Nicolas Sarkozy und Muammar al Gaddafi geben sich im Jahr 2007 vor dem Präsidentenpalast in Paris die Hand.
Einstige Verbündete. Die ganze Welt wunderte sich, als Sarkozy 2007 Gaddafi in Paris eine große Bühne bot.Foto: AFP

Dieses Bild schockierte Frankreich und die Welt. Nicolas Sarkozy hatte kurz nach seinem Sieg als Präsident 2007 den libyschen Diktator Muammar al Gaddafi mit großem Pomp nach Paris eingeladen. Zu seinen Ehren wurde ein Beduinenzelt in der Nähe des Elyséepalastes aufgestellt und damit eine gigantische Bühne für Gaddafis Selbstdarstellung geboten. Das sorgte für Gerüchte um eine zu große Nähe zwischen dem später von Rebellen gelynchten Gaddafi und Sarkozy, der von 2007 bis 2012 Präsident war.

Über ein Jahrzehnt später holt Sarkozy die Beziehung ein. Nahm er Geld für seinen Präsidentschaftswahlkampf 2007 von Gaddafi? Der 63-jährige Sarkozy ist am Dienstag in Nanterre bei Paris wegen des Verdachts der illegalen Wahlkampffinanzierung in Gewahrsam genommen worden. Dieser Gewahrsam kann bis zu 48 Stunden dauern.

Schon seit 2013 laufen die Ermittlungen. Schon lange steht er unter Verdacht, dass er sich von Gaddafi unterstützen ließ. Die Behörden verfügen laut Berichten über belastendes Material, sodass eine Anklage nicht mehr ausgeschlossen werden kann. Sarkozy selbst hatte die Vorwürfe als Präsident „grotesk“ genannt.

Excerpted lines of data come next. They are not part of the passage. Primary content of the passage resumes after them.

(* ===== verification/Process.v ===== *)
(** * Signals and logging (shutdown.rs and telemetry.rs of both processes)

    The two processes carry the same two files. [signal] is the future both pass to
    their main loop as the request to stop: it is polled again and again, and each
    poll sees the signals the operating system has delivered since the one before.
    [telemetry_init] decides the log filter from [RUST_LOG]. *)

From S2P Require Import Prelude Text Config.

(** ** shutdown.rs *)

Inductive OsSignal := SIGINT | SIGTERM.

#[global] Instance OsSignal_eq_dec : EqDecision OsSignal.
Proof. solve_decision. Defined.

(** One poll of [signal]: the signals delivered since the previous poll, and which
    branch of the select is polled first (the select is not biased). *)
Record Poll := mkPoll { poll_delivered : list OsSignal; poll_interrupt_first : bool }.

(** A future that waits for a signal. A listener that could not be installed has
    warned and waits for [std::future::pending] instead. *)
Definition listen (installed : result str unit) (s : OsSignal) (p : Poll) : option OsSignal :=
  match installed with
  | Ok _ => if bool_decide (s ∈ poll_delivered p) then Some s else None
  | Err _ => None
  end.

(** The futures [interrupt] and [terminate]; the second only listens on Unix. *)
Definition interrupt (ctrl_c : result str unit) (p : Poll) : option OsSignal :=
  listen ctrl_c SIGINT p.
Definition terminate (unix : bool) (sigterm : result str unit) (p : Poll) : option OsSignal :=
  if unix then listen sigterm SIGTERM p else None.

(** [tokio::select!] over both, polled until one of them is ready; what is left of
    the polls is returned with the answer. *)
Fixpoint signal (unix : bool) (ctrl_c sigterm : result str unit) (polls : list Poll)
    : option (OsSignal * list Poll) :=
  match polls with
  | [] => None
  | p :: polls =>
      let i := interrupt ctrl_c p in
      let t := terminate unix sigterm p in
      match (if poll_interrupt_first p then union i t else union t i) with
      | Some s => Some (s, polls)
      | None => signal unix ctrl_c sigterm polls
      end
  end.

(** The copy in pulsestream-worker. *)
Definition worker_signal := signal.

(** ** telemetry.rs *)

(** The filters of [tracing_subscriber]: parsing that may fail, and parsing that
    ignores what it does not understand. *)
Class EnvFilterCrate := {
  EnvFilter : Type;
  EnvFilter_try_new : str → result str EnvFilter;
  EnvFilter_new : str → EnvFilter
}.

Definition DEFAULT_FILTER : str := lit "info".

(** [EnvFilter::DEFAULT_ENV]. *)
Definition RUST_LOG : str := lit "RUST_LOG".

Record Subscriber `{EnvFilterCrate} := mkSubscriber { sub_filter : EnvFilter; sub_ansi : bool }.
Arguments mkSubscriber {_} _ _.

(** The subscriber that is installed, and the error that is then logged, if any. *)
Definition telemetry_init `{EnvFilterCrate} (env : environment) (terminal : bool)
    : Subscriber * option str :=
  let '(filter, invalid) :=
    match env RUST_LOG with
    | Ok raw =>
        match EnvFilter_try_new raw with
        | Ok filter => (filter, None)
        | Err err => (EnvFilter_new DEFAULT_FILTER, Some err)
        end
    | Err _ => (EnvFilter_new DEFAULT_FILTER, None)
    end in
  (mkSubscriber filter terminal, invalid).

(** The copy in pulsestream-worker. *)
Definition worker_telemetry_init `{EnvFilterCrate} := telemetry_init.

(** ** Facts *)

(** The signals [signal] reacts to. *)
Definition listened (unix : bool) (ctrl_c sigterm : result str unit) (s : OsSignal) : bool :=
  match s with SIGINT => is_ok ctrl_c | SIGTERM => unix && is_ok sigterm end.

(** Does a poll deliver a signal that is listened to? *)
Definition wakes (unix : bool) (ctrl_c sigterm : result str unit) (p : Poll) (s : OsSignal) : Prop :=
  s ∈ poll_delivered p ∧ listened unix ctrl_c sigterm s = true.

(** The signal a poll prefers when it has both. *)
Definition preferred (p : Poll) : OsSignal := if poll_interrupt_first p then SIGINT else SIGTERM.

Lemma select_poll unix ctrl_c sigterm p :
  let i := interrupt ctrl_c p in
  let t := terminate unix sigterm p in
  match (if poll_interrupt_first p then union i t else union t i) with
  | Some s => wakes unix ctrl_c sigterm p s ∧
      (wakes unix ctrl_c sigterm p (preferred p) → s = preferred p)
  | None => ∀ s, ¬ wakes unix ctrl_c sigterm p s
  end.
Proof.
  unfold interrupt, terminate, listen, wakes, preferred.
  destruct ctrl_c, sigterm, unix, (poll_interrupt_first p);
    repeat case_bool_decide; simpl; try intros []; naive_solver.
Qed.

(** C33. The shutdown future resolves with exactly the first signal that is listened
    to: all earlier polls delivered none, and if the poll that ends it delivers
    both, the branch the select polled first wins. SIGTERM counts on Unix only. As
    long as no such signal is delivered it stays pending; in particular a process
    whose listeners both failed is never asked to stop. *)
Theorem signal_spec unix ctrl_c sigterm polls :
  match signal unix ctrl_c sigterm polls with
  | Some (s, rest) => ∃ before p, polls = before ++ p :: rest ∧
      (∀ q s', q ∈ before → ¬ wakes unix ctrl_c sigterm q s') ∧
      wakes unix ctrl_c sigterm p s ∧
      (wakes unix ctrl_c sigterm p (preferred p) → s = preferred p)
  | None => ∀ p s, p ∈ polls → ¬ wakes unix ctrl_c sigterm p s
  end.
Proof.
  induction polls as [|p polls IH]; [by intros p s ?%not_elem_of_nil|]. cbn [signal].
  pose proof (select_poll unix ctrl_c sigterm p) as Hp. simpl in Hp.
  destruct (if poll_interrupt_first p then _ else _) as [s|].
  - exists [], p. split_and!; [done|by intros q s' ?%not_elem_of_nil|apply Hp..].
  - destruct (signal _ _ _ _) as [[s rest]|].
    + destruct IH as (before & q & -> & Hb & Hq). exists (p :: before), q.
      split_and!; [done| |apply Hq..]. intros q' s' [->|Hin]%elem_of_cons; [apply Hp|by apply Hb].
    + intros q s [->|Hin]%elem_of_cons; [apply Hp|by apply IH].
Qed.

(** An error is logged exactly when [RUST_LOG] holds text that does not parse. *)
Lemma telemetry_reports `{EnvFilterCrate} env terminal err :
  (telemetry_init env terminal).2 = Some err ↔
  ∃ raw, env RUST_LOG = Ok raw ∧ EnvFilter_try_new raw = Err err.
Proof.
  unfold telemetry_init.
  destruct (env RUST_LOG) as [raw|]; [destruct (EnvFilter_try_new raw) eqn:E|]; simpl;
    (split; [intros [= <-]; by eauto|intros (? & ? & ?); congruence]).
Qed.

(** So a value that is not Unicode becomes the default without a report. *)
Lemma telemetry_drops_non_unicode `{EnvFilterCrate} env terminal :
  env RUST_LOG = Err NotUnicode →
  telemetry_init env terminal = (mkSubscriber (EnvFilter_new DEFAULT_FILTER) terminal, None).
Proof. intros E. unfold telemetry_init. by rewrite E. Qed.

Nachdem Sarkozy Gaddafi anfangs noch mit offenen Armen empfangen hatte, war Frankreich später an den Nato- Luftangriffen gegen Gaddafis Soldaten maßgeblich beteiligt. Die französisch-britische Militäroperation von 2011 erscheint durch das Verhör Sarkozys jetzt in einem neuen Licht. Durch den Eingriff gelang es den Rebellen, Gaddafi zu stürzen, dieser wurde wenig später ermordet. Es wirkt plötzlich so, als wollte Sarkozy diesen unter allen Umständen loswerden.

Denn schon 2011 erhob Saif al Islam, Sohn des Diktators, Anschuldigungen gegen Sarkozy. Er bezeichnete diesen als „Clown“, dessen Wahlkampf Libyen finanziert habe. Die Affäre kam kurz darauf durch Enthüllungen des Internetportals „Mediapart“ ins Rollen. Es hatte über ein offizielles Schreiben aus Libyen berichtet, in dem von rund 50 Millionen Euro Wahlkampfhilfe für Sarkozy die Rede war.

Ein Zeuge ertrank unter mysteriösen Umständen in der Donau

Der französisch-libanesische Geschäftsmann Ziad Takieddine sagte aus, dass er Koffer vom libyschen Regime ins Innenministerium gebracht habe, Sarkozy war damals Innenminister. Dabei ging es um fünf Millionen Euro, das soll aber nur ein Teil der Wahlkampfhilfe gewesen sein. Seit fünf Jahren sammeln die Behörden Zeugenaussagen in dem Fall. In Aufzeichnungen des ehemaligen libyschen Ölministers Choukri Ghanem, ertrunken 2012 unter mysteriösen Umständen in der Donau, ist ebenfalls die Rede von Zahlungen an Sarkozy.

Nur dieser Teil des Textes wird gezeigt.